Going to try to record a podcast with Angie this week or next and talk about our current paths and what’s next. Send me any questions you have.
#2 Critical Ignoring > Critical Thinking?
It’s rare that you stumble upon interesting new phrases or coined terms in Academia but I really liked this idea from a recent paper:
“Critical ignoring”
Critical ignoring, according to the authors is “choosing what to ignore and where to invest one’s limited attentional capacities.”
It’s an acknowledgment that we live in an attention age in which there is unlimited information and the scarce resource is time and attention. They go on:
Traditionally, the search for knowledge has involved paying close attention to information—finding it and considering it from multiple angles. Reading a text from beginning to end to critically evaluate it is a sensible approach to vetted school texts approved by competent overseers. On the unvetted Internet, however, this approach often ends up being a colossal waste of time and energy. In an era in which attention is the new currency, the admonition to “pay careful attention” is precisely what attention merchants and malicious agents exploit. It is time to revisit and expand the concept of critical thinking, often seen as the bedrock of an informed citizenry
Almost everyone I know who writes online has developed complicated personal systems to block and filter information. A common heuristic for many is to pay attention to what other people are talking about. This worked well enough for most people for a long time but it seems to be in an age of information overload because of how fast the “current thing” changes.

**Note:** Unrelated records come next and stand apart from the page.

(** A prefix of the entries depends only on the bytes it is read from. *)
Lemma take_entries_of_bytes k n bs t : (k <= n)%nat -> (4 * k <= length bs)%nat ->
  take k (entries_of_bytes n (bs ++ t)) = entries_of_bytes k bs.
Proof.
  revert n bs. induction k as [|k IH]; intros n bs Hk Hl; [done|].
  destruct n as [|n]; [lia|].
  destruct bs as [|a [|b [|c [|d bs]]]]; simpl in *; try lia. f_equal. apply IH; lia.
Qed.

Lemma entries_of_entry_bytes es t :
  entries_of_bytes (length es) (concat (map entry_bytes es) ++ t) = es.
Proof. induction es as [|[a b c d] es IH]; simpl; [done|]. by rewrite IH. Qed.

Lemma entry_bytes_of_entries n bs : (4 * n <= length bs)%nat ->
  concat (map entry_bytes (entries_of_bytes n bs)) = take (4 * n) bs.
Proof.
  revert bs. induction n as [|n IH]; intros bs Hl; [done|].
  destruct bs as [|a [|b [|c [|d bs]]]]; simpl in Hl; try lia.
  replace (4 * S n)%nat with (S (S (S (S (4 * n))))) by lia. simpl. rewrite IH by lia. done.
Qed.

Lemma length_concat_entry_bytes es : length (concat (map entry_bytes es)) = (4 * length es)%nat.
Proof. induction es as [|e es IH]; [done|]. rewrite map_cons, concat_cons, length_app, IH. simpl. lia. Qed.

Lemma field_range off len bs : 0 <= field off len bs < 256 ^ Z.of_nat len.
Proof.
  unfold field. pose proof (le_val_range (take len (drop off bs))) as H.
  assert (length (take len (drop off bs)) <= len)%nat by (rewrite length_take; lia).
  assert (256 ^ Z.of_nat (length (take len (drop off bs))) <= 256 ^ Z.of_nat len)
    by (apply Z.pow_le_mono_r; lia). lia.
Qed.

Lemma value_count_le bs : (value_count bs <= MAX_DEVICE_FILTER_ENTRIES)%nat /\ (4 * value_count bs <= length bs - 8)%nat.
Proof.
  unfold value_count, MAX_DEVICE_FILTER_ENTRIES. split; [lia|].
  assert (4 * ((length bs - 8) / 4) <= length bs - 8)%nat by (apply Nat.Div0.mul_div_le). lia.
Qed.
(* ===== verification/Wsk.v ===== *)
(** * Sockets of the kernel

    struct SOCKET of drivers/libdrv/wsk_cpp.cpp and what goes on on it.  A socket may only be
    closed when none of its functions runs, and afterwards none may be called: [invoke] counts
    the calls in one 64-bit word whose high bits say that the socket is being closed and that
    the event for it was set; [wait_invokers] waits for the event.  The atomic operations on
    that word are the steps of [step], which any number of activations take in any order.  The
    second half has the calls themselves, [transfer], [control] and the socket options, and
    the allocation of a socket. *)

From S2P Require Import Prelude Proto Session.

(** ** The word that counts the calls *)

Definition EVENT_SET_OFFSET : Z := 62.
Definition CLOSING : Z := Z.shiftl 1 61.

(** invoke: the increment, and whether the call is refused; the decrement, and whether the
    count became zero while the socket is being closed and the event is not set. *)
Definition enter (cnt : Z) : bool * Z := let n := u64 (cnt + 1) in (negb (Z.land n CLOSING =? 0), n).
Definition leave (cnt : Z) : bool * Z := let n := u64 (cnt - 1) in (n =? CLOSING, n).

(** InterlockedBitTestAndSet64(&invoke_cnt, EVENT_SET_OFFSET) *)
Definition set_event_bit (cnt : Z) : bool * Z := (Z.testbit cnt EVENT_SET_OFFSET, Z.setbit cnt EVENT_SET_OFFSET).

(** ** Activations *)

(** Where an activation of invoke or close is. *)
Inductive pc : Type :=
| Idle               (* in neither *)
| InCall             (* in the function of the socket *)
| Refused            (* will return STATUS_NOT_SUPPORTED *)
| Testing            (* its decrement gave CLOSING; before the test of EVENT_SET *)
| Signalling         (* the bit was clear; before KeSetEvent *)
| Waiting            (* in KeWaitForSingleObject *)
| Marking            (* no calls: before setting EVENT_SET *)
| ClosingSocket.     (* in WskCloseSocket *)

#[global] Instance pc_eq_dec : EqDecision pc.
Proof. solve_decision. Defined.
Definition alloc_mdl_buf_tail (h : kheap) (c : wsk_context) (length : Z) : option (ntstatus * wsk_context * kheap) :=
  let '(err, b, h) := alloc_buf_tail h (buf_tail c) length in
  let c := with_tail c b (mdl_buf_tail c) in
  match err, b with
  | STATUS_SUCCESS, Some p =>
      if mdl_size (mdl_buf_tail c) =? length then Some (STATUS_SUCCESS, c, h)
      else
        let '(m, h) := new_mdl h p 0 length in
        '(m, h) ← mdl_assign h (mdl_buf_tail c) m;
        match m with
        | None => Some (STATUS_INSUFFICIENT_RESOURCES, with_tail c b None, h)
        | Some _ => let '(st, m) := prepare_nonpaged m in Some (st, with_tail c b m, h)
        end
  | err, _ => Some (err, c, h)
  end.

(** *** The lookaside list *)

Record contexts : Type := { heap : kheap; used : list wsk_context; idle : list wsk_context }.

(** ExAllocateFromLookasideListEx *)
Definition from_lookaside (s : contexts) : option (option wsk_context * contexts) :=
  match idle s with
  | c :: l => Some (Some c, {| heap := heap s; used := used s; idle := l |})
  | [] => '(c, h) ← allocate_function_ex (heap s); Some (c, {| heap := h; used := used s; idle := [] |})
  end.

(** alloc_wsk_context *)
Definition alloc_wsk_context (s : contexts) (r : option Z) (NumberOfPackets : Z) : option (bool * contexts) :=
  '(c, s) ← from_lookaside s;
  match c with
  | None => Some (false, s)
  | Some c =>
      '(err, c, h) ← prepare_isoc (heap s) c NumberOfPackets;
      match err with
      | STATUS_SUCCESS => Some (true, {| heap := h; used := with_request c (is_isoc c) r :: used s; idle := idle s |})
      | _ => h ← free_function_ex h c; Some (false, {| heap := h; used := used s; idle := idle s |})
      end
  end.

(** free; [keep] when the lookaside list is not full. *)
Definition free_wsk_context (s : contexts) (c : wsk_context) (rest : list wsk_context) (keep : bool) : option contexts :=
  '(m, h) ← mdl_reset (heap s) (mdl_buf c) None;
  let c := with_buf c m in
  if keep then Some {| heap := h; used := rest; idle := c :: idle s |}
  else h ← free_function_ex h c; Some {| heap := h; used := rest; idle := idle s |}.

(** ExDeleteLookasideListEx *)
Definition delete_wsk_context_list (s : contexts) : option kheap :=
  fold_left (fun h c => h ← h; free_function_ex h c) (idle s) (Some (heap s)).

(** What the driver does with its contexts; [i] is one that is in use. *)
Inductive ctx_op : Type :=
| AllocContext (r : option Z) (n : Z)
| PrepareIsoc (i : nat) (n : Z)
| BufTail (i : nat) (len : Z)
| SetBuf (i : nat) (src : mdl) (len : Z)
| FreeContext (i : nat) (keep : bool).

Definition update (s : contexts) (i : nat) (c : wsk_context) (h : kheap) : contexts :=
  {| heap := h; used := <[i := c]> (used s); idle := idle s |}.

Definition ctx_step (s : contexts) (o : ctx_op) : option contexts :=
  match o with
  | AllocContext r n => '(_, s) ← alloc_wsk_context s r n; Some s
  | PrepareIsoc i n =>
      match used s !! i with
      | None => Some s
      | Some c => '(_, c, h) ← prepare_isoc (heap s) c n; Some (update s i c h)
      end
  | BufTail i len =>
      match used s !! i with
      | None => Some s
      | Some c => '(_, c, h) ← alloc_mdl_buf_tail (heap s) c len; Some (update s i c h)
      end
  | SetBuf i src len =>
      match used s !! i with
      | None => Some s
      | Some c =>
          let '(m, h) := new_partial_mdl (heap s) src 0 len in
          '(m, h) ← mdl_assign h (mdl_buf c) m; Some (update s i (with_buf c m) h)
      end
  | FreeContext i keep =>
      match used s !! i with
      | None => Some s
      | Some c => free_wsk_context s c (delete i (used s)) keep
      end
  end.

Fixpoint ctx_run (s : contexts) (ops : list ctx_op) : option contexts :=
  match ops with [] => Some s | o :: ops => s ← ctx_step s o; ctx_run s ops end.
End contexts.

(** ** Lemmas: what is allocated *)

(** The heap has these objects and no others. *)
Definition holds (h : kheap) (l : list (positive * kobject)) : Prop := map_to_list (live h) ≡ₚ l.

#[global] Instance holds_proper h : Proper ((≡ₚ) ==> iff) (holds h).
Proof. intros l l' Hl. unfold holds. by rewrite Hl. Qed.

Lemma holds_perm h l l' : holds h l -> l ≡ₚ l' -> holds h l'.
Proof. intros Hl Hp. by rewrite <- Hp. Qed.

Definition mdl_objects (m : option mdl) : list (positive * kobject) := match m with Some m => [(mdl_id m, MdlObject)] | None => [] end.
Definition opt_objects (p : option positive) (o : kobject) : list (positive * kobject) := match p with Some p => [(p, o)] | None => [] end.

The approach I’ve landed on is to block aggressively and then follow and subscribe to things that I sense I might remain curious or interested in over the long term. For me, writing and reading about work is definitely one of those things. Other topics I enjoy are things about the internet, the creator economy, Taiwan and Asian history, history in general, and technology.

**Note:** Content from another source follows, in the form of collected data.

Lemma check_configuration_spec p i (s : state N) : policy_sane p ->
  filter_outcome s (check_configuration parse p i s)
    (fun c s' => accepted_configuration p c /\ ext s' = ext s /\
       exists answers, received (net s) answers (net s') /\ published parse p (ext_speed (ext s)) answers c).
Proof.
  intros Hp. unfold check_configuration.
  destruct (get_descriptor_spec configuration_descriptor_type i (replicate 9 x00) 9 s)
    as (r & s1 & Hg & Hs1 & Hr1); [done|done|].
  rewrite (io_try_bind _ _ _ _ _ Hg). destruct r as [[head got]|e]; [|by apply reject_outcome].
  specialize (Hr1 _ _ eq_refl) as (_ & Hgot & h1 & bs1 & Hrec1 & Hh1 & Hbs1 & _).
  destruct ((got <? 9) || _) eqn:Eg; [by apply reject_outcome|]. apply orb_false_iff in Eg as [Eg _].
  destruct ((uint 2 2 head <? 9) || _) eqn:Et; [by apply reject_outcome|]. bool_prop.
  destruct (m_alloc_spec (uint 2 2 head) s1) as (mem & s2 & Hm & Hs2 & Hrec2). rewrite (io_bind_step _ _ _ _ _ Hm). cbv beta.
  assert (same_but_net s s2) as Hs by (destruct Hs1 as [A B], Hs2 as [C D]; split; congruence).
  destruct mem; [|by apply reject_outcome]. cbn [negb].
  pose proof (uint_u16 head 2) as Hu. set (total := uint 2 2 head) in *.
  destruct (get_descriptor_spec configuration_descriptor_type i (replicate (Z.to_nat total) x00) (u16 total) s2)
    as (r & s3 & Hg3 & Hs3 & Hr3); [rewrite length_replicate, u16_id by done; lia|apply u16_range|].
  rewrite (io_try_bind _ _ _ _ _ Hg3). assert (same_but_net s s3) as Hs' by (destruct Hs as [A B], Hs3 as [C D]; split; congruence).
  destruct r as [[buf full]|e]; [|by apply reject_outcome].
  specialize (Hr3 _ _ eq_refl) as (Hl & Hf & h2 & bs & Hrec3 & Hh2 & Hbs & Hbuf). rewrite length_replicate in Hl. rewrite u16_id in Hf by done.
  destruct (Z.ltb_spec full total) as [|Hft]; [by apply reject_outcome|].
  assert (full = Z.of_nat (length buf)) as Hfull by (rewrite Hl; lia). rewrite Hfull, Nat2Z.id.
  assert (bs = buf) as ->. { rewrite Hbuf, drop_ge by (rewrite length_replicate; lia). by rewrite app_nil_r. }
  destruct (evaluate_with_policy p buf Hp) as (r & Hr & Hok). 
  rewrite (io_opt_bind _ _ _ _ Hr). cbv beta. destruct (result_ok r) eqn:Eok; [|by apply reject_outcome]. cbn [negb].
  specialize (proj1 Hok eq_refl) as Hv. rewrite (io_bind_step io_get _ _ _ _ eq_refl). cbv beta.
  destruct (valid_configuration_chain _ _ Hv) as (ds & Hc & Hfp & Ht & R0 & R1).
  pose proof (patch_configuration_chain parse buf ds (ext_speed (ext s3)) R1 R0 Ht Hc Hfp) as Hpatch.
  rewrite (io_opt_bind _ _ _ _ Hpatch). cbv beta.
  eexists _, _. split; [reflexivity|]. split; [by destruct Hs' as [-> _]|]. split; [apply Hs'|].
  split; [|split; [apply Hs'|]].
  - eexists. split; [reflexivity|]. cbn [cfg_length].
    assert (forall b : bool, length (if b then buf else concat (map patch_desc ds)) = length buf) as Hlen
      by (intros []; [done|by rewrite length_concat_patch, (desc_chain_concat _ _ Hc)]).
    rewrite Hlen. split; [done|]. split; [rewrite <- Hfull; unfold is_u16 in *; lia|].
    destruct (_ <=? _); [done|]. by apply valid_configuration_patch with buf.
  - exists ((h1 ++ bs1) ++ [] ++ h2 ++ buf). split; [by eapply received_app; [exact Hrec1|]; eapply received_app|].
    eexists buf, _. split; [exists h1, bs1, h2; cbn [app]; rewrite <- app_assoc; split; [done|]; lia|]. split; [exact Hv|].
    rewrite <- (proj1 Hs'). split; [exact Hpatch|done].
Qed.

(** Sequencing two steps of the filter. *)
Lemma outcome_bind {A B} (s : state N) (m : io (state N) A) (f : A -> io (state N) B) good1 good2 :
  filter_outcome s (m s) good1 ->
  (forall a s1, good1 a s1 -> filter_outcome s1 (f a s1) good2) ->
  filter_outcome s ((m ≫= f) s) good2.
Proof.
  intros (r & s1 & Hm & Hready & Hr) Hf. destruct r as [a|e].
  - destruct Hr as [Hrej Hg]. rewrite (io_bind_step _ _ _ _ _ Hm).
    destruct (Hf a s1 Hg) as (r & s2 & ? & Hready2 & Ho). exists r, s2. rewrite <- Hready, <- Hrej. done.
  - rewrite (io_bind_stop _ _ _ _ _ Hm). by exists (Err e), s1.
Qed.

(** The loop over the configurations, from index [i] on; [answers] are those with the configurations so far. *)
Definition configurations_accepted (p : policy) (speed : Z) (answers : list (list byte)) (k : nat) (d : descriptor_snapshot) : Prop :=
  exists cs, configurations d = Some cs /\ (k <= length cs)%nat /\
    configuration_count d = Z.of_nat (length cs) /\ Forall (accepted_configuration p) (take k cs) /\
    Forall2 (published parse p speed) answers (take k cs).

Lemma check_configurations_spec p i n answers (s : state N) : policy_sane p ->
  configurations_accepted p (ext_speed (ext s)) answers i (descriptors (ext s)) ->
  configuration_count (descriptors (ext s)) = Z.of_nat (i + n) ->
  filter_outcome s (check_configurations parse p i n s)
    (fun _ s' => configuration_count (descriptors (ext s')) = Z.of_nat (i + n) /\ ext_speed (ext s') = ext_speed (ext s) /\
       snap_device (descriptors (ext s')) = snap_device (descriptors (ext s)) /\
       exists answers', received (net s) (concat answers') (net s') /\
         configurations_accepted p (ext_speed (ext s)) (answers ++ answers') (i + n) (descriptors (ext s'))).
Proof.
  intros Hp. revert i answers s. induction n as [|n IH]; intros i answers s Hc Hn.
  - rewrite Nat.add_0_r in *. eexists _, _. split; [reflexivity|]. do 5 (split; [done|]).
    exists []. rewrite app_nil_r. split; [apply received_none|done].
  - cbn [check_configurations]. eapply outcome_bind; [apply check_configuration_spec, Hp|].
    intros c s1 (Hacc & He & ans & Hrec & Hpub). unfold set_configuration.
    rewrite (io_bind_step (io_modify _) _ _ _ _ eq_refl). cbv beta.
    match goal with |- filter_outcome _ (check_configurations _ _ _ _ ?s2) _ => set (s2' := s2) end.
    replace (i + S n)%nat with (S i + n)%nat in * by lia.
    destruct Hc as (cs & Hcs & Hk & Hcnt & Hall & Hans).
    destruct (IH (S i) (answers ++ [ans]) s2') as (r & s3 & Hrun & Hready & Ho).
    + exists (<[i := c]> cs). cbn. rewrite He, Hcs, Hcnt, length_insert. split; [done|].
      assert (i < length cs)%nat by lia. split; [lia|]. split; [done|].
      rewrite (take_S_r _ _ c) by (by apply list_lookup_insert_eq).
      rewrite take_insert_ge by lia. split; [apply Forall_app_2; [done|]; by constructor|].
      apply Forall2_app; [done|]. by constructor.
    + cbn. by rewrite He.
    + exists r, s3. split; [done|]. split; [done|]. destruct r as [[]|]; [|done].
      cbn in Ho. rewrite He in Ho. destruct Ho as (Hrej & H1 & H2 & H3 & answers' & Hrec' & H4). do 4 (split; [done|]).
      exists (ans :: answers'). split; [cbn; by eapply received_app|]. by rewrite <- app_assoc in H4.
Qed.

(** The state of a device whose descriptors the filter published. *)
Definition snapshot_accepted (p : policy) (u : usbip_usb_device) (d : descriptor_snapshot) : Prop :=
  ready d = true /\ accepted_device u (snap_device d) /\
  configuration_count d = bNumConfigurations u /\ bNumConfigurations u <> 0 /\
  exists cs, configurations d = Some cs /\ Z.of_nat (length cs) = bNumConfigurations u /\
    Forall (accepted_configuration p) cs.

Definition class_admitted (p : policy) (u : usbip_usb_device) : Prop :=
  bDeviceClass u = 0 \/ bDeviceClass u = 0xEF \/
  policy_admits p (bDeviceClass u) (bDeviceSubClass u) (bDeviceProtocol u).

Lemma class_token_spec p u (s : state N) : policy_sane p ->
  exists b, (if negb (bDeviceClass u =? 0) && negb (bDeviceClass u =? 0xEF)
             then io_opt (is_allowed p (bDeviceClass u) (bDeviceSubClass u) (bDeviceProtocol u))
             else mret true) s = Some (Ok b, s) /\ (b = true <-> class_admitted p u).
Proof.
  intros Hp. unfold class_admitted.
  destruct (Z.eqb_spec (bDeviceClass u) 0) as [E|E]; [exists true; naive_solver|].
  destruct (Z.eqb_spec (bDeviceClass u) 0xEF) as [E'|E']; [exists true; naive_solver|]. cbn [negb andb].
  destruct (is_allowed_sane p (bDeviceClass u) (bDeviceSubClass u) (bDeviceProtocol u) Hp) as (b & -> & Hi).
  exists b. split; [done|]. rewrite Hi. naive_solver.
Qed.

(** Everything but [ready] of an accepted snapshot. *)
Definition snapshot_checked (p : policy) (u : usbip_usb_device) (s s' : state N) : Prop :=
  class_admitted p u /\ bNumConfigurations u <> 0 /\ ext_speed (ext s') = ext_speed (ext s) /\
  configuration_count (descriptors (ext s')) = bNumConfigurations u /\
  exists n1 answers, device_received u (ext_serial (ext s)) (net s) n1 (snap_device (descriptors (ext s'))) /\
    received n1 (concat answers) (net s') /\
    configurations_accepted p (ext_speed (ext s)) answers (Z.to_nat (bNumConfigurations u)) (descriptors (ext s')).

Lemma take_snapshot_spec p u (s : state N) : policy_sane p -> is_u8 (bNumConfigurations u) ->
  filter_outcome s (take_snapshot parse p u s) (fun _ s' => snapshot_checked p u s s').
Proof.
  intros Hp Hu8. unfold is_u8 in Hu8. unfold take_snapshot.
  destruct (class_token_spec p u s Hp) as (b & Hb & Hcls). rewrite (io_bind_step _ _ _ _ _ Hb). cbv beta.
  destruct b; [|by apply reject_outcome]. specialize (proj1 Hcls eq_refl) as Hadm. cbn [negb].
  destruct (Z.eqb_spec (bNumConfigurations u) 0) as [|Hnz]; [by apply reject_outcome|].
  rewrite (io_bind_step (io_modify _) _ _ _ _ eq_refl). cbv beta.
  apply (outcome_same _ (set_seqnum 1 s)); [done|].
  eapply outcome_bind; [apply snapshot_device_descriptor_spec|]. intros [] s1 [Hd Hsp]. cbn in Hd, Hsp.
  destruct (m_alloc_spec (sizeof_configuration_snapshot * bNumConfigurations u) s1) as (mem & s2 & Hm & Hs2 & Hrec2).
  rewrite (io_bind_step _ _ _ _ _ Hm). cbv beta. destruct mem; [|by apply reject_outcome]. cbn [negb].
  apply (outcome_same _ _ _ _ Hs2). destruct Hs2 as [He2 _]. unfold set_configurations.
  rewrite (io_bind_step (io_modify _) _ _ _ _ eq_refl). cbv beta.
  match goal with |- filter_outcome _ (check_configurations _ _ _ _ ?s3) _ => set (s3' := s3) end.
  destruct (check_configurations_spec p 0 (Z.to_nat (bNumConfigurations u)) [] s3' Hp) as (r & s4 & ? & Hr & Ho).
  - eexists. split; [reflexivity|]. rewrite length_replicate. split; [lia|]. split; [cbn; lia|].
    rewrite take_0. split; constructor.
  - cbn. lia.
  - exists r, s4. split; [done|]. split; [done|]. destruct r; [|done]. cbn in Ho. rewrite He2 in Ho.
    destruct Ho as (Hrej & Hcnt & Hsp4 & Hsnap & answers & Hrec & Hacc). split; [done|]. do 2 (split; [done|]). split; [congruence|]. split; [lia|].
    exists (net s1), answers. rewrite Hsnap. split; [done|]. rewrite <- Hsp. split; [by eapply (received_app _ []); [exact Hrec2|]|done].
Qed.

In addition, I try to avoid leaning too heavily on any single institution as a medium of information. This is why I don’t watch cable news ever or subscribe to any single news website. I don’t want a highly skilled team trained in the arts of persuasion to be shaping how I think. My approach instead is to follow individuals and I try to think about this like a diversified portfolio of information, optimizing for the long-term aliveness of my own curiosity.
The authors offer three approaches to filtering information. I think self-nudging and don't-feed-the-trolls are two powerful stances that most people should have. Filtering false information is probably harder than most people think so “checking sources” is probably impossible for most people.
#3 Twelve of My Favorite Substack Writers
Once you critically ignore, you have time to go deeper.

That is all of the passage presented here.